### WHAT THIS TASK INVOLVES:
Read the data below. Every line holding the string "parenthesis" must be copied.

### EXTRACTED DATA:

(* ===== verification/Sqlite.v ===== *)
(** * SQLite as the browser plug-ins use it

    Utility/CppSQLite3/CppSQLite3.cpp over the library itself, which is the class
    [Sqlite] of its calls.  [SqliteLaws] has what the program relies on: statements
    of a small grammar, given by a lexer and a parser, change the tables the way the
    documentation of SQLite says.  A table with an integer key is a map from keys to
    rows, since the order of an unordered [select] is not fixed.  [CodePage] has the
    conversions between wide characters and UTF-8. *)
From stdpp Require Import prelude gmap strings.
From Stdlib Require Import ZArith Lia String.
From S2P Require Import Prelude Strings Favorites.

Inductive sql_value := SqlNull | SqlInt (n : Z) | SqlText (s : str) | SqlBlob (b : list Z).

#[global] Instance sql_value_eq_dec : EqDecision sql_value.
Proof. solve_decision. Defined.

Abbreviation lower := XString.ToLower.

(** ** The grammar of statements *)

Inductive token := TWord (s : str) | TNum (n : Z) | TStr (s : str) | TSym (c : Z).

#[global] Instance token_eq_dec : EqDecision token.
Proof. solve_decision. Defined.

(** What the lexer has begun; the characters are in reverse.  A quote inside a
    string may be its end or the first of two. *)
Inductive lex_state := Start | InWord (r : str) | InNum (r : str) | InStr (r : str) | InQuote (r : str) | InMinus |
  InBracket (r : str).

Definition is_digit (c : Z) : bool := (48 <=? c) && (c <=? 57).

Definition is_word (c : Z) : bool :=
  ((65 <=? c) && (c <=? 90)) || ((97 <=? c) && (c <=? 122)) || (c =? 95) || (128 <=? c).

Definition number (r : str) : Z := StringHelper.atol_digits (rev r) 0.

(** The first character of a token. *)
Definition lex_first (c : Z) : option (lex_state * list token) :=
  if c =? 39 then Some (InStr [], [])
  else if is_digit c then Some (InNum [c], [])
  else if is_word c then Some (InWord [c], [])
  else if c =? 45 then Some (InMinus, [])
  else if c =? 91 then Some (InBracket [], [])
  else if bool_decide (c ∈ [32; 9; 10; 13]) then Some (Start, [])
  else if bool_decide (c ∈ [40; 41; 44; 42; 61; 59]) then Some (Start, [TSym c])
  else None.

Definition emit (t : token) (r : option (lex_state * list token)) : option (lex_state * list token) :=
  '(st, ts) ← r; Some (st, t :: ts).

(** A comment, two signs, is outside the grammar. *)
Definition lex_step (st : lex_state) (c : Z) : option (lex_state * list token) :=
  match st with
  | Start => lex_first c
  | InWord r => if is_word c || is_digit c then Some (InWord (c :: r), []) else emit (TWord (rev r)) (lex_first c)
  | InNum r =>
      if is_digit c then Some (InNum (c :: r), [])
      else if is_word c then None else emit (TNum (number r)) (lex_first c)
  | InStr r => if c =? 39 then Some (InQuote r, []) else Some (InStr (c :: r), [])
  | InQuote r => if c =? 39 then Some (InStr (c :: r), []) else emit (TStr (rev r)) (lex_first c)
  | InMinus => if c =? 45 then None else emit (TSym 45) (lex_first c)
  | InBracket r => if c =? 93 then Some (Start, [TWord (rev r)]) else Some (InBracket (c :: r), [])
  end.

Fixpoint lex_run (st : lex_state) (s : str) : option (lex_state * list token) :=
  match s with
  | [] => Some (st, [])
  | c :: s =>
      '(st, ts) ← lex_step st c;
      '(st, ts') ← lex_run st s;
      Some (st, ts ++ ts')
  end.

Definition lex_end (st : lex_state) : option (list token) :=
  match st with
  | Start => Some []
  | InWord r => Some [TWord (rev r)]
  | InNum r => Some [TNum (number r)]
  | InQuote r => Some [TStr (rev r)]
  | InStr _ | InMinus | InBracket _ => None
  end.

Definition lex (s : str) : option (list token) :=
  '(st, ts) ← lex_run Start s; ts' ← lex_end st; Some (ts ++ ts').

Inductive affinity := AInteger | AText.

#[global] Instance affinity_eq_dec : EqDecision affinity.
Proof. solve_decision. Defined.

(** A column as it is declared: whether it is the key, and whether its values are
    checked to be 0 or 1. *)
Record column := mkColumn { c_name : str; c_affinity : affinity; c_key : bool; c_bit : bool }.

(** The statements: a table or an index made, one row inserted, all rows deleted,
    all rows, their number, and the number of tables with a name. *)
Inductive statement :=
| CreateTable (t : str) (cols : list column)
| CreateIndex (name t col : str)
| Insert (t : str) (names : list str) (vals : list sql_value)
| DeleteAll (t : str)
| SelectAll (t : str)
| SelectCount (t alias : str)
| CountTables (name : str).

Definition keyword (k : string) (t : token) : bool :=
  match t with TWord s => bool_decide (lower s = lit k) | _ => false end.

(** Names up to the closing parenthesis. *)
Fixpoint parse_names (ts : list token) : option (list str * list token) :=
  match ts with
  | TWord n :: TSym c :: ts =>
      if c =? 44 then '(ns, ts) ← parse_names ts; Some (n :: ns, ts)
      else if c =? 41 then Some ([n], ts) else None
  | _ => None
  end.

(** Literals up to the closing parenthesis. *)
Fixpoint parse_values (ts : list token) : option (list sql_value * list token) :=
  match ts with
  | TNum n :: TSym c :: ts =>
      if c =? 44 then '(vs, ts) ← parse_values ts; Some (SqlInt n :: vs, ts)
      else if c =? 41 then Some ([SqlInt n], ts) else None
  | TSym m :: TNum n :: TSym c :: ts =>
      if negb (m =? 45) then None
      else if c =? 44 then '(vs, ts) ← parse_values ts; Some (SqlInt (- n) :: vs, ts)
      else if c =? 41 then Some ([SqlInt (- n)], ts) else None
  | TStr s :: TSym c :: ts =>
      if c =? 44 then '(vs, ts) ← parse_values ts; Some (SqlText s :: vs, ts)
      else if c =? 41 then Some ([SqlText s], ts) else None
  | _ => None
  end.

Definition parse_insert (ts : list token) : option statement :=
  match ts with
  | k1 :: k2 :: TWord t :: TSym 40 :: ts =>
      if keyword "insert" k1 && keyword "into" k2 then
        '(names, ts) ← parse_names ts;
        match ts with
        | k3 :: TSym 40 :: ts =>
            if keyword "values" k3 then
              '(vals, ts) ← parse_values ts;
              match ts with [] => Some (Insert t names vals) | _ :: _ => None end
            else None
        | _ => None
        end
      else None
  | _ => None
  end.
(* ===== verification/SqlPlugIn.v ===== *)
(** * Browser plug-ins over a database

    PlugIn/360SE/360SE3PlugIn.cpp and PlugIn/SogouPlugIn/SogouPlugIn.cpp: favorites in
    a table of a SQLite database, a file for 360SE and an encrypted file, opened in
    memory, for Sogou.  The statements are built as text from the titles and URLs of
    the records.  The state of a plug-in, the records and the database are passed
    explicitly. *)
From stdpp Require Import prelude gmap strings.
From Stdlib Require Import ZArith Lia String.
From S2P Require Import Prelude Strings Favorites PlugInModule TimeHelper SogouDecoder Chrome ChromeImport Sqlite.

Definition ID_VALUE_SOGOU_BEGIN : Z := ID_VALUE_BEGIN (PLUG_ID SOGOU).
Definition ID_VALUE_360_BEGIN : Z := ID_VALUE_BEGIN (PLUG_ID SE360).
Definition ERROR_SQLITE_ERROR : Z := 1.
Definition SQLITE_BUSY : Z := 5.
Definition SQLITE_LOCKED : Z := 6.
Definition ERROR_SQLITE_BUSY : Z := SQLITE_BUSY.
Definition ERROR_FAVORITE_PATH_NOT_EXIST : Z := ERROR_SQLITE_DONE + 3.
Definition MAX_BUFFER_LEN : Z := 4096.

(** ** Shared by both *)

Definition ReplaceSingleQuoteToDoubleQuote (pszOri : wstring) : wstring :=
  map (fun c => if c =? 39 then 34 else c) pszOri.

(** The two calls, which change the record itself. *)
Definition replace_quotes (d : FavoriteLineData) : FavoriteLineData :=
  mkFavorite (nId d) (ReplaceSingleQuoteToDoubleQuote (szTitle d)) (nPid d) (bFolder d)
    (ReplaceSingleQuoteToDoubleQuote (szUrl d)) (nAddTimes d) (nLastModifyTime d) (nClickTimes d) (nHashId d)
    (nOrder d) (bDelete d).

(** [%d] of an [int32] or a [bool], [%u] of an [int32] *)
Definition fmt_d (n : Z) : wstring := StringHelper.ConvertFromInt n.
Definition fmt_b (b : bool) : wstring := fmt_d (if b then 1 else 0).
Definition fmt_u (n : Z) : wstring := StringHelper.ConvertFromInt (u32 n).

(** [swprintf_s(szInsert, MAX_BUFFER_LEN-1, ...)] *)
Definition print_insert (text : wstring) : outcome wstring :=
  if Z.of_nat (List.length text) <? MAX_BUFFER_LEN - 1 then Ok text else Fault Aborted.

Section PlugIns.
Context {D : Type} `{Sqlite D} `{CodePage}.

(** [Utf8ToUnicode(Query.getStringField(szField, 0))]: a [std::string] is made of
    the null pointer of a null value. *)
Definition wide_field (q : CppSQLite3Query) (szField : string) (szNullValue : option str) : outcome wstring :=
  p ← getStringField q szField szNullValue; s ← deref p; Ok (Utf8ToUnicode s).

(** The loop over the rows of a query, for as long as there is room. *)
Fixpoint export_rows (record : CppSQLite3Query -> FavoriteLineData -> outcome FavoriteLineData)
    (ppData : fav_vector) (nDataNum i : Z) (rows : list CppSQLite3Query) (h : heap) : outcome (Z * heap) :=
  match rows with
  | [] => Ok (i, h)
  | q :: rows =>
      if i <? nDataNum then
        h ← store ppData i (record q) h;
        export_rows record ppData nDataNum (i + 1) rows h
      else Ok (i, h)
  end.

(** A record made into a row, unless it is deleted. *)
Definition insert_record (text : FavoriteLineData -> wstring) (st : heap * D) (l : positive) : outcome (heap * D) :=
  let '(h, db) := st in
  d ← load h l;
  if bDelete d then Ok st
  else
    let d := replace_quotes d in
    szInsert ← print_insert (text d);
    Ok (<[l := d]> h, snd (execDML (UnicodeToUtf8 szInsert) db)).

(** ** 360SE *)

Record C360SE3PlugIn := mk360 { m_strFavoritePath : wstring; m_open : bool }.

(** [pszAppData] is [PathHelper::GetAppDataDir()], [IsFileExist] the call of
    [FileHelper]. *)
Definition se_GetFavoriteDataPath (pszAppData : option wstring) (IsFileExist : wstring -> bool) (p : C360SE3PlugIn) :
    option wstring * C360SE3PlugIn :=
  if bool_decide (m_strFavoritePath p <> []) then (Some (m_strFavoritePath p), p)
  else
    match pszAppData with
    | None => (None, p)
    | Some pszPath =>
        let strPath := pszPath ++ lit "\360se\data\360sefav.db" in
        if IsFileExist strPath then (Some strPath, mk360 strPath (m_open p)) else (None, p)
    end.

(** [if( m_SqliteDatabase.IsOpen() == FALSE) m_SqliteDatabase.open(pszPath, "")] *)
Definition se_open (p : C360SE3PlugIn) : C360SE3PlugIn := mk360 (m_strFavoritePath p) true.

Definition se_record (q : CppSQLite3Query) (d : FavoriteLineData) : outcome FavoriteLineData :=
  id ← getIntField q "id" 0;
  pid ← getIntField q "parent_id" 0;
  let nPid := if negb (pid =? 0) then i32 (pid + ID_VALUE_360_BEGIN) else pid in
  folder ← getIntField q "is_folder" 0;
  t ← wide_field q "title" None;
  szTitle ← wcscpy_s t;
  u ← wide_field q "url" None;
  szUrl ← wcscpy_s u;
  nOrder ← getIntField q "pos" 0;
  nAddTimes ← getInt64Field q "create_time" 0;
  nLastModifyTime ← getInt64Field q "last_modify_time" 0;
  hash ← hash_title szTitle (nHashId d);
  Ok (mkFavorite (i32 (id + ID_VALUE_360_BEGIN)) szTitle nPid (negb (folder =? 0)) szUrl nAddTimes nLastModifyTime
        (nClickTimes d) hash nOrder false).

Section Browser360.
Context (pszAppData : option wstring) (IsFileExist : wstring -> bool).

Definition se_ExportFavoriteData (ppData : option fav_vector) (nDataNum : Z) (h : heap) (p : C360SE3PlugIn) (db : D) :
    outcome (bool * Z * heap * C360SE3PlugIn) :=
  match ppData with
  | None => Ok (false, nDataNum, h, p)
  | Some ppData =>
      if nDataNum =? 0 then Ok (false, nDataNum, h, p)
      else
        let '(pszPath, p) := se_GetFavoriteDataPath pszAppData IsFileExist p in
        match pszPath with
        | None => Ok (false, nDataNum, h, p)
        | Some _ =>
            let p := se_open p in
            rows ← execQuery (lit "select * from tb_fav") db;
            r ← export_rows se_record ppData nDataNum 0 rows h;
            Ok (true, fst r, snd r, p)
        end
  end.

Definition tabs : str := replicate 5 9 ++ replicate 4 32.

Definition create_tb_fav : str :=
  lit "CREATE TABLE [tb_fav] ([id] INTEGER PRIMARY KEY AUTOINCREMENT, " ++ tabs ++
  lit "[parent_id] int default 0,[is_folder] tinyint check(is_folder in (0,1)),[title] varchar(256), " ++ tabs ++
  lit "[url] varchar(1024),[pos] int default 0,[create_time] bigint,[last_modify_time] bigint default 0, " ++ tabs ++
  lit "[is_best] tinyint default 0,[reserved] int default 0);".

Definition CreateFavoriteTable (db : D) : D :=
  let db := snd (execDML create_tb_fav db) in
  snd (execDML (lit "CREATE INDEX parent_id_index ON tb_fav(parent_id ASC);") db).

Definition se_insert (d : FavoriteLineData) : wstring :=
  lit "insert into tb_fav" ++
  lit "(id,parent_id,is_folder,title,url,pos,create_time,last_modify_time,is_best,reserved)" ++
  lit " values(" ++ fmt_d (nId d) ++ lit "," ++ fmt_d (nPid d) ++ lit "," ++ fmt_b (bFolder d) ++ lit ",'" ++
  szTitle d ++ lit "','" ++ szUrl d ++ lit "'," ++ fmt_d (nOrder d) ++ lit ",'" ++ lit "2011-05-11 12:00:00" ++
  lit "'," ++ lit "'" ++ lit "2011-05-11 12:00:00" ++ lit "'," ++ fmt_d 0 ++ lit ",0)".

(** A null entry is passed over. *)
Definition se_insert_at (ppData : fav_vector) (st : heap * D) (i : Z) : outcome (heap * D) :=
  p ← vec_at ppData i;
  match p with
  | None => Ok st
  | Some l => insert_record se_insert st l
  end.

(** [SaveDatabase] does nothing. *)
Definition se_ImportFavoriteData (ppData : option fav_vector) (nDataNum : Z) (h : heap) (p : C360SE3PlugIn) (db : D) :
    outcome (Z * heap * C360SE3PlugIn * D) :=
  match ppData with
  | None => Ok (ERROR_INVALID_PARAM, h, p, db)
  | Some ppData =>
      if nDataNum =? 0 then Ok (ERROR_INVALID_PARAM, h, p, db)
      else
        let '(pszPath, p) := se_GetFavoriteDataPath pszAppData IsFileExist p in
        match pszPath with
        | None => Ok (ERROR_FAVORITE_PATH_NOT_EXIST, h, p, db)
        | Some _ =>
            let p := se_open p in
            found ← tableExists (lit "tb_fav") db;
            let '(nRet, db) := if found : bool then execDML (lit "delete from tb_fav") db else (0, CreateFavoriteTable db) in
            if found && ((nRet =? SQLITE_BUSY) || (nRet =? SQLITE_LOCKED)) then Ok (ERROR_SQLITE_BUSY, h, p, db)
            else
              r ← for_each (se_insert_at ppData) (h, db) (seqZ 0 nDataNum);
              Ok (ERROR_OK, fst r, p, snd r)
        end
  end.

Definition se_GetFavoriteCount (p : C360SE3PlugIn) (db : D) : outcome (Z * C360SE3PlugIn) :=
  let '(pszPath, p) := se_GetFavoriteDataPath pszAppData IsFileExist p in
  match pszPath with
  | None => Ok (0, p)
  | Some _ =>
      let p := se_open p in
      found ← tableExists (lit "tb_fav") db;
      if negb found then Ok (0, p)
      else
        rows ← execQuery (lit "select count(*) as Total from tb_fav") db;
        q ← vec_at rows 0;
        nTotal ← getIntField q "Total" 0;
        Ok (nTotal, p)
  end.
End Browser360.

(** ** Sogou *)

(** [m_pMemFavoriteDB] has the memory of the database.  A file that does not exist is
    [None]. *)
Definition sg_Load (file : option (list Z)) (mem : option (list Z)) : outcome (bool * option (list Z)) :=
  r ← decode file;
  Ok (match r with Some strDecodeContent => (true, Some strDecodeContent) | None => (false, mem) end).

(** The copy that [UnLoad] writes to b.db is left out. *)
Definition sg_UnLoad (mem : option (list Z)) : bool * option (list Z) :=
  match mem with Some _ => (true, None) | None => (false, None) end.

Definition sg_IsWorked (mem : option (list Z)) : outcome bool :=
  match mem with
  | Some m => tableExists (lit "favorTable") (db_open m)
  | None => Ok false
  end.

(** [_tcsncpy_s(dst, MAX_LENGTH - 1, src, MAX_LENGTH - 2)] cuts a longer source. *)
Definition tcsncpy_s (src : wstring) : wstring := take (Z.to_nat (MAX_LENGTH - 2)) src.

Section Sogou.
Context (mktime : tm -> Z).

(** A time as text, the null value's when there is none. *)
Definition sg_time (q : CppSQLite3Query) (szField : string) : outcome Z :=
  s ← wide_field q szField (Some (lit "2011-05-11 21:00:00"));
  t ← GetTimeFromStr2 s;
  Ok (SysTime2Time mktime t).

Definition sg_record (q : CppSQLite3Query) (d : FavoriteLineData) : outcome FavoriteLineData :=
  id ← getIntField q "id" 0;
  pid ← getIntField q "pid" 0;
  let nPid := if negb (pid =? 0) then i32 (pid + ID_VALUE_SOGOU_BEGIN) else pid in
  folder ← getIntField q "folder" 0;
  t ← wide_field q "title" None;
  let szTitle := tcsncpy_s t in
  u ← wide_field q "url" None;
  let szUrl := tcsncpy_s u in
  nOrder ← getIntField q "sequenceNO" 0;
  nAddTimes ← sg_time q "addTime";
  nLastModifyTime ← sg_time q "lastmodify";
  hash ← hash_title szTitle (nHashId d);
  Ok (mkFavorite (i32 (id + ID_VALUE_SOGOU_BEGIN)) szTitle nPid (negb (folder =? 0)) szUrl nAddTimes nLastModifyTime
        (nClickTimes d) hash nOrder false).

(** [ppData == NULL || *ppData == NULL || nDataNum == 0] *)
Definition sg_ExportFavoriteData (ppData : option fav_vector) (nDataNum : Z) (h : heap) (mem : option (list Z)) :
    outcome (bool * Z * heap) :=
  match ppData with
  | None => Ok (false, nDataNum, h)
  | Some ppData =>
      first ← vec_at ppData 0;
      if bool_decide (first = None) || (nDataNum =? 0) then Ok (false, nDataNum, h)
      else
        match mem with
        | Some m =>
            rows ← execQuery (lit "select * from FavorTable") (db_open m);
            r ← export_rows sg_record ppData nDataNum 0 rows h;
            Ok (true, fst r, snd r)
        | None => Ok (false, nDataNum, h)
        end
  end.
End Sogou.

Definition sg_insert (d : FavoriteLineData) : wstring :=
  lit "insert into favorTable" ++
  lit "(id,pid,folder,title,url,sequenceNo,addtime,lastmodify,hashid,category,reserved)" ++
  lit "values(" ++ fmt_d (nId d) ++ lit "," ++ fmt_d (nPid d) ++ lit "," ++ fmt_b (bFolder d) ++ lit ",'" ++
  szTitle d ++ lit "','" ++ szUrl d ++ lit "'," ++ fmt_d (nOrder d) ++ lit ",'" ++ lit "2011-05-11 12:00:00" ++
  lit "'," ++ lit "'" ++ lit "2011-05-11 12:00:00" ++ lit "'," ++ fmt_u (nHashId d) ++ lit "," ++ fmt_d 0 ++ lit ",0)".

Definition sg_insert_at (ppData : fav_vector) (st : heap * D) (i : Z) : outcome (heap * D) :=
  p ← vec_at ppData i; l ← deref p; insert_record sg_insert st l.

(** [None] leaves the file as it was. *)
Definition sg_SaveDatabase (mem : option (list Z)) : outcome (bool * option (list Z)) :=
  match mem with
  | None => Ok (false, None)
  | Some strEncode =>
      file ← encode strEncode;
      Ok (bool_decide (is_Some file), file)
  end.

(** The statements write through to the memory; [file] is the file that
    [SaveDatabase] writes. *)
Definition sg_ImportFavoriteData (ppData : option fav_vector) (nDataNum : Z) (h : heap) (mem file : option (list Z)) :
    outcome (Z * heap * option (list Z) * option (list Z)) :=
  match ppData with
  | None => Ok (ERROR_INVALID_PARAM, h, mem, file)
  | Some ppData =>
      if nDataNum =? 0 then Ok (ERROR_INVALID_PARAM, h, mem, file)
      else
        match mem with
        | Some m =>
            let db := snd (execDML (UnicodeToUtf8 (lit "delete from favorTable")) (db_open m)) in
            r ← for_each (sg_insert_at ppData) (h, db) (seqZ 0 nDataNum);
            let mem := Some (db_image (snd r)) in
            saved ← sg_SaveDatabase mem;
            Ok (ERROR_OK, fst r, mem, match snd saved with Some f => Some f | None => file end)
        | None => Ok (ERROR_SQLITE_ERROR, h, mem, file)
        end
  end.

Definition sg_GetFavoriteCount (mem : option (list Z)) : outcome Z :=
  match mem with
  | Some m =>
      rows ← execQuery (lit "select count(*) as Total from FavorTable") (db_open m);
      q ← vec_at rows 0;
      getIntField q "Total" 0
  | None => Ok 0
  end.

End PlugIns.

### WORKED SOLUTION:
(** Names up to the closing parenthesis. *)
(** Literals up to the closing parenthesis. *)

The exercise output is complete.